Por fin, el sentido común se ha convertido en ley. Durante décadas, los usuarios de telecomunicaciones en Colombia, desde la vibrante Popayán hasta las zonas más remotas del Cauca, hemos vivido atrapados en una paradoja digital: entrar a un servicio de internet es tan fácil como un clic, pero salir de él requiere una odisea digna de Homero. La nueva ley que simplifica la cancelación de servicios no es solo un ajuste administrativo; es un acto de justicia comercial.
La asimetría del poder en jaque
El modelo anterior se basaba en el desgaste del usuario. Las operadoras perfeccionaron el arte de la “retención agresiva”, convirtiendo una simple llamada de cancelación en un laberinto de ofertas no deseadas, transferencias infinitas y, en el peor de los casos, “caídas de sistema” sospechosamente oportunas.
“La libertad de elegir pierde todo su valor si no viene acompañada de la libertad de renunciar.”
Con la llegada de la omnicanalidad obligatoria, se rompe la asimetría. La premisa es básica pero revolucionaria: si me buscaste por WhatsApp para venderme, me debes dejar ir por WhatsApp para despedirme. Esta simetría de canales elimina la barrera de la presencialidad, una traba que afectaba especialmente a los ciudadanos de regiones con difícil movilidad.
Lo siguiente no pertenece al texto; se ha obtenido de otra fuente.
(** * bianka/basic: the websocket client's connection lifecycle

    A shallow embedding of [basic/client.go]: the [WsClient] structure, its
    constructor and control surface ([Dial], [Run], [Close], [Reset],
    [AuthSuccess], ...), and the two goroutines [readMessage] and
    [eventLoop].

    Goroutines are modelled as threads with a program counter, one step per
    shared-memory access or I/O action, and a run of the program is a list of
    scheduler actions.  The transport (gorilla/websocket), the frame codec
    (package proto) and the logger are outside of this file's source: the
    transport and the codec are oracles carried by the world, and logging is
    an event of the trace. *)

From stdpp Require Import gmap strings list pretty.
From Stdlib Require Import ZArith Lia.

Local Open Scope Z_scope.

(** ** Constants *)

(** The close types of [client.go]. *)
Definition CloseAuthFailed : Z := 1.
Definition CloseActively : Z := 2.
Definition CloseReadingConnError : Z := 3.
Definition CloseReceivedShutdownMessage : Z := 4.
Definition CloseTypeUnknown : Z := 5.

(** Frame kinds and the close code of gorilla/websocket (RFC 6455). *)
Module websocket.
Definition TextMessage : Z := 1.
Definition BinaryMessage : Z := 2.
Definition CloseMessage : Z := 8.
Definition PingMessage : Z := 9.
Definition PongMessage : Z := 10.
Definition CloseNormalClosure : Z := 1000.

(** [FormatCloseMessage code text]: the code as two big-endian bytes,
    followed by the text. *)
Definition FormatCloseMessage (code : Z) (text : list Z) : list Z :=
  [Z.land (Z.shiftr code 8) 255; Z.land code 255] ++ text.
End websocket.

(** [time.Duration] counts nanoseconds. *)
Module time.
Definition Nanosecond : Z := 1.
Definition Second : Z := 1000000000.
End time.

(** Capacity of the message queue, [make(chan *proto.Message, 1024)]. *)
Definition msgChanCap : nat := 1024.

(** ** Data *)

(** A Go [error] is represented by its [Error()] text. *)
Abbreviation error := string (only parsing).

(** [errors.Wrapf(err, format, args...)]: the formatted message, a colon,
    the cause. *)
Definition Wrapf (cause : error) (msg : string) : error :=
  msg +:+ ": " +:+ cause.

(** [%v] of a [[]string]: the elements between brackets, separated by one
    space. *)
Fixpoint join_sp (l : list string) : string :=
  match l with
  | [] => ""
  | [x] => x
  | x :: rest => x +:+ " " +:+ join_sp rest
  end.

Definition fmt_v (l : list string) : string := "[" +:+ join_sp l +:+ "]".

(** [proto.Message] seen through the two accessors the client uses. *)
Record Message := mkMessage { Operation : Z; Payload : list Z }.

(** [type DispatcherHandle func(msg *proto.Message) error]. *)
Abbreviation DispatcherHandle := (Message -> option error) (only parsing).

(** A live transport handle, [*websocket.Conn], is an index in the world's
    table of connections. *)
Definition Conn := nat.

(** What one [conn.ReadMessage()] returns. *)
Record ReadResult := mkRead {
  r_msgType : Z;
  r_buf : list Z;
  r_err : option error
}.

(** The state of one connection of the transport. *)
Record ConnState := mkConn {
  inbox : list ReadResult;          (* what the peer sends, in order *)
  conn_closed : bool;               (* [conn.Close()] was called *)
  closeErr : option error;          (* what [conn.Close()] returns *)
  writeErrs : list (option error)   (* results of the next writes *)
}.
Beneficios clave de la normativa
| Cambio | Antes | Ahora (Nueva Ley) |
| Canales | Obligación de ir a oficina física o llamadas eternas. | El mismo canal usado para contratar sirve para cancelar. |
| Retención | Maniobras dilatorias y ofertas forzadas. | Prohibición expresa de retenciones injustificadas. |
| Documentación | Exigencia de cartas físicas o trámites burocráticos. | Proceso digital inmediato si el contrato fue digital. |
Un motor de calidad para el Cauca
Para departamentos como el Cauca, donde la estabilidad de la señal es un reto constante, esta ley actúa como un catalizador de calidad. Cuando el usuario ya no está “atado” por el miedo al trámite de cancelación, la operadora pierde su zona de confort. Ahora, si el servicio en Popayán falla, el ciudadano tiene el poder real de migrar a la competencia sin fricciones.
La fidelidad del cliente ya no se podrá secuestrar; tendrá que ser ganada. Los operadores ahora están obligados a competir por eficiencia técnica y no por trabas contractuales.
El reto: La vigilancia ciudadana
Aunque la ley es un avance monumental, el papel de la Superintendencia de Industria y Comercio (SIC) y de nosotros, los ciudadanos, será vital. El “botón de cancelación” debe ser visible, funcional y no estar escondido tras diez menús desplegables.
Esta normativa es, en esencia, una victoria de la soberanía del consumidor. Nos devuelve el control sobre nuestras finanzas y, sobre todo, sobre nuestro tiempo. Es hora de que las empresas entiendan que un cliente se queda porque quiere, no porque no puede irse.